BRIEF: Below are some records; output exactly the lines from the line with "mt_Previews : list LinkPreview;" to the line with "[ConvertSignal], [GroupView]) read: the", both ends kept, and nothing more.

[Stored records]

Definition PutDevice (d : DeviceData) : link_m unit := fun s =>
  if bool_decide (dd_ACI d = uuid_Nil) then (s, Err DeviceIDMustBeSet) else (lset_devices (<[dd_ACI d := d]> (ls_devices s)) s, Ok tt).
(** Loading a device deserialises the PNI key pair when there is a PNI; a
    missing pair was stored as no bytes, which is not a key pair.  Without a
    PNI the pair is not loaded. *)
Definition DeviceByACI (aci : UUID) : link_m (option DeviceData) := fun s =>
  (s, match ls_devices s !! aci with
      | None => Ok None
      | Some d =>
          if bool_decide (dd_PNI d = uuid_Nil)
          then Ok (Some (mkDeviceData (dd_ACIIdentityKeyPair d) None (dd_ACIRegistrationID d) (dd_PNIRegistrationID d) (dd_ACI d) (dd_PNI d) (dd_DeviceID d) (dd_Number d)
                           (dd_Password d) (dd_MasterKey d) (dd_AccountEntropyPool d) (dd_EphemeralBackupKey d) (dd_MediaRootBackupKey d) (dd_AuthCredentialSalt d)))
          else match dd_PNIIdentityKeyPair d with Some _ => Ok (Some d) | None => Err ScanDevice end
      end).
(** The prekeys of the account, then its sessions. *)
Definition ClearDeviceKeys (aci : UUID) (s : LinkState) : LinkState :=
  lset_sessions (delete aci (ls_sessions s)) (lset_tables (filter (fun '((a, _), _) => a <> aci) (ls_tables s)) s).
(** The sessions with the own service IDs were removed before, so that the
    archiving of [SaveIdentityKey] finds none. *)
Definition save_own_identity (aci : UUID) (sid : ServiceID) (k : PublicKey) : link_m unit :=
  smodify (fun s => lset_identities (<[(aci, sid) := k]> (ls_identities s)) s).

(** The keys of one service ID as [PreKeys] sees them. *)
Definition table_at (aci : UUID) (sid : ServiceID) (s : LinkState) : PreKeyTable := default empty_table (ls_tables s !! (aci, sid)).
Definition as_keys (p : IdentityKeyPair) (t : PreKeyTable) (draws : nat) : KeyDevice := mkKeyDevice p None false t empty_table draws [].
(** Running an operation of [PreKeys] on a table. *)
Definition on_table {A : Type} (d : DeviceData) (sid : ServiceID) (m : keys_m A) : link_m A := fun s =>
  let '(k, o) := m (as_keys (dd_ACIIdentityKeyPair d) (table_at (dd_ACI d) sid s) (ls_draws s)) in
  (lset_draws (kd_draws k) (lset_tables (<[(dd_ACI d, sid) := kd_aciTable k]> (ls_tables s)) s), wrap_err SaveKeys o).
(** Generating keys needs no table. *)
Definition generating {A : Type} (p : IdentityKeyPair) (m : keys_m A) : link_m A := fun s =>
  let '(k, o) := m (as_keys p empty_table (ls_draws s)) in (lset_draws (kd_draws k) s, wrap_err SaveKeys o).
Definition link_draw : link_m nat := fun s => (lset_draws (S (ls_draws s)) s, Ok (ls_draws s)).
Lemma numbered_from dm parts p : p ∈ imap (number_part dm) (MergeCaption parts) ->
  exists q, q ∈ parts /\ same_kind p q /\
    pp_Metadata p = Some (mkMetadata [] [] (dm_IsViewOnce dm) (if dm_IsViewOnce dm then ec_ViewLimited (pp_Content p) else ContainsAttachments dm) [] ∅ false).
Proof.
  intros (i & Hi)%list_elem_of_lookup_1. rewrite list_lookup_imap in Hi.
  destruct (MergeCaption parts !! i) as [q0|] eqn:E0; [|done]. injection Hi as <-.
  destruct (merge_from parts q0) as (q & Hq & Hk); [by eapply list_elem_of_lookup_2|].
  exists q. split_and!; [done|exact Hk|done].
Qed.

(** A part that shows media. *)
Definition shows_media (p : Part) : Prop := IsMediaPart p = true \/ pp_Type p = EventSticker.
Lemma shows_media_kind p q : same_kind p q -> shows_media p -> shows_media q.
Proof. intros (Ht & Hm & _). unfold shows_media, IsMediaPart. rewrite Ht, Hm. done. Qed.

Lemma reuploaded_message att attMap p : reuploadAttachment att attMap = Ok p -> pp_Type p = EventMessage /\ pp_ID p = [].
Proof.
  unfold reuploadAttachment. intros H. inv_ok. destruct a0 as [[[u n] m] v]. by injection H as <-.
Qed.
Lemma attachment_message att attMap : let p := convertAttachmentToMatrix att attMap in pp_Type p = EventMessage /\ pp_ID p = [].
Proof.
  unfold convertAttachmentToMatrix. destruct (reuploadAttachment att attMap) as [p|e|] eqn:Er.
  - by apply reuploaded_message in Er.
  - by repeat case_match.
  - done.
Qed.

Definition limited (p : Part) : Prop := shows_media p -> ec_ViewLimited (pp_Content p) = true.
Lemma limit_views_limited att attMap : limited (limit_views (convertAttachmentToMatrix att attMap)).
Proof.
  destruct (attachment_message att attMap) as [Ht _]. set (p := convertAttachmentToMatrix att attMap) in *.
  unfold limited, shows_media, limit_views, IsMediaPart.
  destruct (ec_MsgType (pp_Content p)) eqn:Em; cbn; rewrite ?Em, ?Ht; cbn; intros [H|H]; done.
Qed.

Lemma convert_attachments_limited attMap atts : forall body parts body',
  convert_attachments true attMap atts body = (parts, body') -> Forall limited parts.
Proof.
  induction atts as [|att atts IH]; intros body parts body'; cbn [convert_attachments].
  { by intros [= <- _]. }
  destruct (_ || _); [|apply IH]. destruct (convert_attachments true attMap atts body) as [ps b] eqn:E'.
  intros [= <- _]. constructor; [apply limit_views_limited|by eapply IH].
Qed.

Lemma Tag_limited items id : Forall limited items -> Forall limited (Tag items id).
Proof.
  unfold Tag. destruct (_ <? 2)%nat; [done|]. rewrite !Forall_lookup. intros H i p. rewrite list_lookup_imap.
  destruct (items !! i) as [q|] eqn:Eq; [|done]. specialize (H i q Eq). cbn. intros [= <-]. by destruct (IsMediaPart q).
Qed.

Lemma prefix_first_limited prefix parts : Forall limited parts -> Forall limited (prefix_first prefix parts).
Proof.
  induction 1 as [|p parts Hp Hps IH]; cbn [prefix_first].
  { constructor; [|done]. by intros [H|H]. }
  destruct (is_textual p); constructor; done.
Qed.
Lemma story_limited sx s cm : Forall limited (cm_Parts cm) -> Forall limited (cm_Parts (applyStoryContext sx s cm)).
Proof. unfold applyStoryContext. intros H. repeat case_match; try done. by apply prefix_first_limited. Qed.
Lemma story_disappear sx s cm : cm_Disappear (applyStoryContext sx s cm) = cm_Disappear cm.
Proof. unfold applyStoryContext. by repeat case_match. Qed.

(** The parts before the story context is added. *)
Definition own_parts (sender : UUID) (dm : DataMessage) (attMap : AttachmentMap) (text : list Part) : list Part :=
  let '(_, announced) := view_once_disappear dm (base_disappear dm) in
  let '(atts, _) := convert_attachments (dm_IsViewOnce dm) attMap (dm_Attachments dm) (dm_Body dm) in
  let parts := announced ++ Tag atts (AlbumID sender (dm_Timestamp dm)) ++ map (convertContactToMatrix attMap) (dm_Contact dm)
               ++ match dm_Payment dm with Some p => [convertPaymentToMatrix p] | None => [] end
               ++ (if dm_GiftBadge dm then [convertGiftBadgeToMatrix (bool_decide (sender = ownACI))] else []) ++ text in
  match parts with
  | [] => if CURRENT <? dm_RequiredProtocolVersion dm
          then [new_part EventMessage (notice (str "The bridge does not support this message type yet.")) []] else []
  | _ => parts
  end.
Definition long_body (dm : DataMessage) (attMap : AttachmentMap) : option bytes :=
  snd (convert_attachments (dm_IsViewOnce dm) attMap (dm_Attachments dm) (dm_Body dm)).

Lemma convert_parts_inv sender dm attMap s s' cm : convert_parts sender dm attMap s = (s', Ok cm) ->
  s' = s /\ cm_Disappear cm = fst (view_once_disappear dm (base_disappear dm)) /\
  exists text cm0, Forall (fun p => pp_Type p = EventMessage /\ ec_MsgType (pp_Content p) = MsgText) text /\
    (isSome (long_body dm attMap) = true -> text <> []) /\
    cm_Parts cm0 = own_parts sender dm attMap text /\
    cm_Parts cm = imap (number_part dm) (MergeCaption (cm_Parts (match dm_StoryContext dm with Some sx => applyStoryContext sx s cm0 | None => cm0 end))).
Proof.
  unfold convert_parts, own_parts, long_body.
  destruct (view_once_disappear dm (base_disappear dm)) as [d announced].
  destruct (convert_attachments _ _ _ _) as [atts body]. cbn [snd fst].
  intros (s1 & text & Ht & H)%sbind_Ok.
  assert (s1 = s /\ Forall (fun p => pp_Type p = EventMessage /\ ec_MsgType (pp_Content p) = MsgText) text /\ (isSome body = true -> text <> []))
    as (-> & Htext & Hne).
  { destruct body as [b|].
    - unfold convertTextToMatrix in Ht. unfold sbind, slift, sret in Ht. destruct (Parse _ _ _); try done.
      injection Ht as <- <-. split_and!; [done|by repeat constructor|done].
    - injection Ht as <- <-. by split_and!. }
  cbv zeta in H. injection H as <- <-. split_and!; [done| |].
  - cbn. destruct (dm_StoryContext dm); [|done]. by rewrite story_disappear.
  - exists text. eexists (mkConverted None _ d). split_and!; [done|done|cbn; reflexivity|]. done.
Qed.

Lemma Parse_total `{L : !FmtLaws E} ranges rs text : wire_ranges ranges rs -> Forall (fun r => ~ nil_mention r) rs ->
  exists c, Parse GetUserInfo text ranges = Ok c.
Proof.
  intros Hw Hn. destruct (decide (ranges = [])) as [->|Hne]; [by eexists|].
  destruct (Parse_spec GetUserInfo text ranges rs Hw Hne Hn) as (c & _ & Hc & _). by exists c.
Qed.

Lemma convert_parts_total `{L : !FmtLaws E} sender dm attMap rs s : wire_ranges (dm_BodyRanges dm) rs -> Forall (fun r => ~ nil_mention r) rs ->
  exists cm, convert_parts sender dm attMap s = (s, Ok cm).
Proof.
  intros Hw Hn. unfold convert_parts. destruct (view_once_disappear _ _) as [d announced], (convert_attachments _ _ _ _) as [atts [b|]].
  - destruct (Parse_total _ _ b Hw Hn) as [c Hc]. unfold sbind, convertTextToMatrix, sbind, slift. rewrite Hc. cbn. by eexists.
  - cbn. by eexists.
Qed.

Definition lost_text (attMap : AttachmentMap) (att : AttachmentPointer) : Prop :=
  at_ContentType att = LongTextContentType /\ forall text, downloadSignalLongText att attMap <> Ok text.

Lemma body_kept viewOnce attMap atts : forall body parts body', isSome body = true ->
  convert_attachments viewOnce attMap atts body = (parts, body') -> isSome body' = true.
Proof.
  induction atts as [|att atts IH]; intros body parts body' Hb; cbn [convert_attachments].
  { by intros [= _ <-]. }
  destruct (_ || _).
  - destruct (convert_attachments _ _ atts body) as [ps b] eqn:E'. intros [= _ <-]. by eapply IH.
  - apply IH. by destruct (downloadSignalLongText att attMap).
Qed.
Lemma before_single : single before.
Proof. intros i. split_and!; try (intros Hi; split_and!; revert Hi; by_lists); by_lists. Qed.
Lemma after_single : single after.
Proof. intros i. split_and!; try (intros Hi; split_and!; revert Hi; by_lists); by_lists. Qed.
Lemma ban_bob_sensible : sensible ban_bob before after.
Proof.
  split; [apply before_single|apply after_single|apply NoDup_nil_2|intros i; split_and!; by_lists|intros i; split_and!; by_lists|..].
  - intros i [Hi|Hi]; by apply not_elem_of_nil in Hi.
  - intros i Hi. by apply not_elem_of_nil in Hi.
  - intros i Hi. by apply not_elem_of_nil in Hi.
Qed.
Lemma room_follows_group_witness : exists old new patch,
  group_member_map login bob no_devices before = Ok old /\ group_member_map login bob no_devices after = Ok new /\
  change_member_map login bob no_devices ban_bob = Ok patch /\
  shown patch !! user_of (NewACIServiceID bob) = Some MembershipBan /\ shown new !! user_of (NewACIServiceID bob) = Some MembershipBan.
Proof.
  destruct (room_follows_group login bob no_devices ban_bob before after eq_refl ban_bob_sensible) as (old & new & patch & E1 & E2 & E3 & H).
  { repeat (apply Forall_cons_2; [split; reflexivity|]). apply Forall_nil_2. }
  exists old, new, patch. specialize (H (NewACIServiceID bob) eq_refl).
  assert (Hp : shown patch !! user_of (NewACIServiceID bob) = Some MembershipBan).
  { assert (Hc : match change_member_map login bob no_devices ban_bob with
                 | Ok p => bool_decide (shown p !! user_of (NewACIServiceID bob) = Some MembershipBan) | _ => false end = true) by (vm_compute; reflexivity).
    rewrite E3 in Hc. by apply bool_decide_eq_true in Hc. }
  rewrite Hp in H. split_and!; [exact E1|exact E2|exact E3|exact Hp|exact H].
Defined.
(* ===== verification/ConvertMatrix.v ===== *)
(** From Matrix messages to Signal messages ([pkg/msgconv/from-matrix.go],
    [urlpreview.go], [imagepack.go]).

    What [ToSignal] makes is what the converter of the other direction reads:
    the main theorem sends a text through both.  Downloads, uploads, ffmpeg and
    [url.Parse] are the class [SendWorld]; durations are whole milliseconds and
    not negative, so that their seconds are exact.  What the theorem needs of
    uploads and downloads is the class [Transfer], which [attachments_transfer]
    proves of the code in [Attachments]. *)
From S2P Require Import Prelude GoLib Crypto Attachments ServiceId SignalId MediaId RangeTree SignalFmt MatrixFmt ConvertSignal.

Definition VIEW_ONCE_VIDEO : Z := 3.
Definition BORDERLESS : Z := 2.
Definition maxInlineBodySize : nat := 2 * 1024.

Inductive matrix_msg_type := MxText | MxNotice | MxEmote | MxImage | MxVideo | MxAudio | MxFile | MxSticker | MxLocation | MxOther.
Record MatrixInfo := mkMatrixInfo {
  mi_MimeType : bytes;
  mi_Width : Z;
  mi_Height : Z;
  mi_Blurhash : bytes;
  mi_AnoaBlurhash : bytes;
  mi_MauGIF : bool;
  mi_BridgedSticker : option BridgedSticker
}.
Definition empty_info : MatrixInfo := mkMatrixInfo [] 0 0 [] [] false None.
Record LinkPreview := mkLinkPreview {
  lp_MatchedURL : bytes;
  lp_Title : bytes;
  lp_Description : bytes;
  lp_ImageURL : bytes;
  lp_ImageEncryption : option bytes;
  lp_ImageType : bytes;
  lp_ImageWidth : Z;
  lp_ImageHeight : Z
}.
Record MessageEventContent := mkMessageContent {
  mt_MsgType : matrix_msg_type;
  mt_Body : bytes;
  mt_FormattedBody : bytes;
  mt_IsHTML : bool;
  mt_Mentions : option (list bytes);
  mt_FileName : bytes;
  mt_Info : option MatrixInfo;
  mt_URL : bytes;
  mt_File : option bytes;
  mt_Voice : bool;
  mt_ViewLimited : bool;
  mt_GeoURI : bytes;
  mt_Previews : list LinkPreview;
  (** nanoseconds *)
  mt_DisappearingTimer : option Z
}.
(** The preview of a link as Signal has it. *)
Record Preview := mkPreview { pw_Url : bytes; pw_Title : bytes; pw_Description : bytes; pw_Date : Z; pw_Image : option AttachmentPointer }.
(** A message to send; its previews and the attachments of its quote are only counted by the receiver. *)
Record SignalMessage := mkSignal { sg_DM : DataMessage; sg_Previews : list Preview; sg_QuoteAttachments : nat }.
(* ===== verification/MatrixEvents.v ===== *)
(** Matrix events on their way to Signal ([pkg/connector/handlematrix.go]).

    The handlers call the client, which is modelled elsewhere ([Sending],
    [SenderKeys], [GroupUpdate]); here its calls are recorded in order and the
    environment answers each of them, knowing the calls so far.  What the
    handlers send is what the handlers of the other direction ([ChatEvents],
    [ConvertSignal], [GroupView]) read: the theorems put both together. *)
From S2P Require Import Prelude GoLib ServiceId SignalId MediaId Crypto Storage ChatSettings RecipientStore StorageSync Groups GroupCache RangeTree SignalFmt MatrixFmt GroupView ConvertSignal ChatEvents ConvertMatrix.

Definition REACTIONS : Z := 4.
Definition POLLS : Z := 8.

(** ** What is sent *)
Inductive response_type := MrACCEPT | MrDELETE | MrBLOCK | MrBLOCK_AND_SPAM | MrSPAM.
Inductive content :=
| CData (msg : SignalMessage)
| CEdit (targetSentTimestamp : Z) (msg : SignalMessage)
| CReceipt (type : receipt_type) (timestamps : list Z)
| CTyping (started : bool)
| CProfileKeyUpdate (profileKey : bytes) (timestamp : Z) (pniSignature : option (UUID * bytes))
| CDeleteForMe (conversation : ConversationIdentifier) (mostRecentMessages : list AddressableMessage)
| CMessageRequestResponse (type : response_type) (groupID : option (fixed 32)) (threadAci : option UUID).
Definition only (dm : DataMessage) : SignalMessage := mkSignal dm [] 0.

(** Calls of the client and of the Matrix side. *)
Inductive client_call :=
| SendMessage (recipient : ServiceID) (c : content)
| SendGroupMessage (groupID : bytes) (c : content)
| UpdateGroup (change : GroupChange) (groupID : bytes)
| UploadGroupAvatar (data : bytes) (groupID : bytes)
| ReportSpam (aci : UUID) (serverGUID reportingToken : bytes)
| EnsureJoined (user : bytes).
(** A send that was not successful may have an error. *)
Inductive sent_result := Sent | NotSent (hasError : bool).
Inductive group_result := GroupFailed | GroupSent (successful failed : nat).

(** A row of the message table with its sender and what it answers. *)
Record DbMessage := mkDb { db_Row : MsgRow; db_SenderID : bytes; db_ReplyTo : option bytes }.
#[local] Instance metadata_dec : EqDecision MessageMetadata. Proof. solve_decision. Defined.
#[local] Instance msg_row_dec : EqDecision MsgRow. Proof. solve_decision. Defined.
#[local] Instance db_message_dec : EqDecision DbMessage. Proof. solve_decision. Defined.

Record Portal := mkPortal {
  po_Key : PortalKey;
  po_IsDM : bool;
  po_Revision : Z;
  po_Name : bytes;
  po_Topic : bytes;
  po_AvatarID : bytes;
  po_AvatarMXC : bytes;
  po_AvatarHash : bytes;
  (** the three [Set] flags *)
  po_NameSet : bool;
  po_TopicSet : bool;
  po_AvatarSet : bool;
  po_Disappear : Disappear;
  po_ExpirationTimerVersion : Z
}.
Definition set_meta (f : Z * bytes * bool * bytes * bool * bytes * bool -> Z * bytes * bool * bytes * bool * bytes * bool) (p : Portal) : Portal :=
  let '(rev, name, nameSet, topic, topicSet, avatar, avatarSet) := f (po_Revision p, po_Name p, po_NameSet p, po_Topic p, po_TopicSet p, po_AvatarID p, po_AvatarSet p) in
  mkPortal (po_Key p) (po_IsDM p) rev name topic avatar (po_AvatarMXC p) (po_AvatarHash p) nameSet topicSet avatarSet (po_Disappear p) (po_ExpirationTimerVersion p).
Definition set_revision (rev : Z) (p : Portal) : Portal := set_meta (fun '(_, n, ns, t, ts, a, as_) => (rev, n, ns, t, ts, a, as_)) p.
Definition set_disappear (d : Disappear) (p : Portal) : Portal :=
  mkPortal (po_Key p) (po_IsDM p) (po_Revision p) (po_Name p) (po_Topic p) (po_AvatarID p) (po_AvatarMXC p) (po_AvatarHash p) (po_NameSet p) (po_TopicSet p) (po_AvatarSet p) d
    (po_ExpirationTimerVersion p).
Definition set_avatar_file (mxc hash : bytes) (p : Portal) : Portal :=
  mkPortal (po_Key p) (po_IsDM p) (po_Revision p) (po_Name p) (po_Topic p) (po_AvatarID p) mxc hash (po_NameSet p) (po_TopicSet p) (po_AvatarSet p) (po_Disappear p)
    (po_ExpirationTimerVersion p).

RESPONSE TO THIS TASK:
  mt_Previews : list LinkPreview;
  (** nanoseconds *)
  mt_DisappearingTimer : option Z
}.
(** The preview of a link as Signal has it. *)
Record Preview := mkPreview { pw_Url : bytes; pw_Title : bytes; pw_Description : bytes; pw_Date : Z; pw_Image : option AttachmentPointer }.
(** A message to send; its previews and the attachments of its quote are only counted by the receiver. *)
Record SignalMessage := mkSignal { sg_DM : DataMessage; sg_Previews : list Preview; sg_QuoteAttachments : nat }.
(* ===== verification/MatrixEvents.v ===== *)
(** Matrix events on their way to Signal ([pkg/connector/handlematrix.go]).

    The handlers call the client, which is modelled elsewhere ([Sending],
    [SenderKeys], [GroupUpdate]); here its calls are recorded in order and the
    environment answers each of them, knowing the calls so far.  What the
    handlers send is what the handlers of the other direction ([ChatEvents],
    [ConvertSignal], [GroupView]) read: the theorems put both together. *)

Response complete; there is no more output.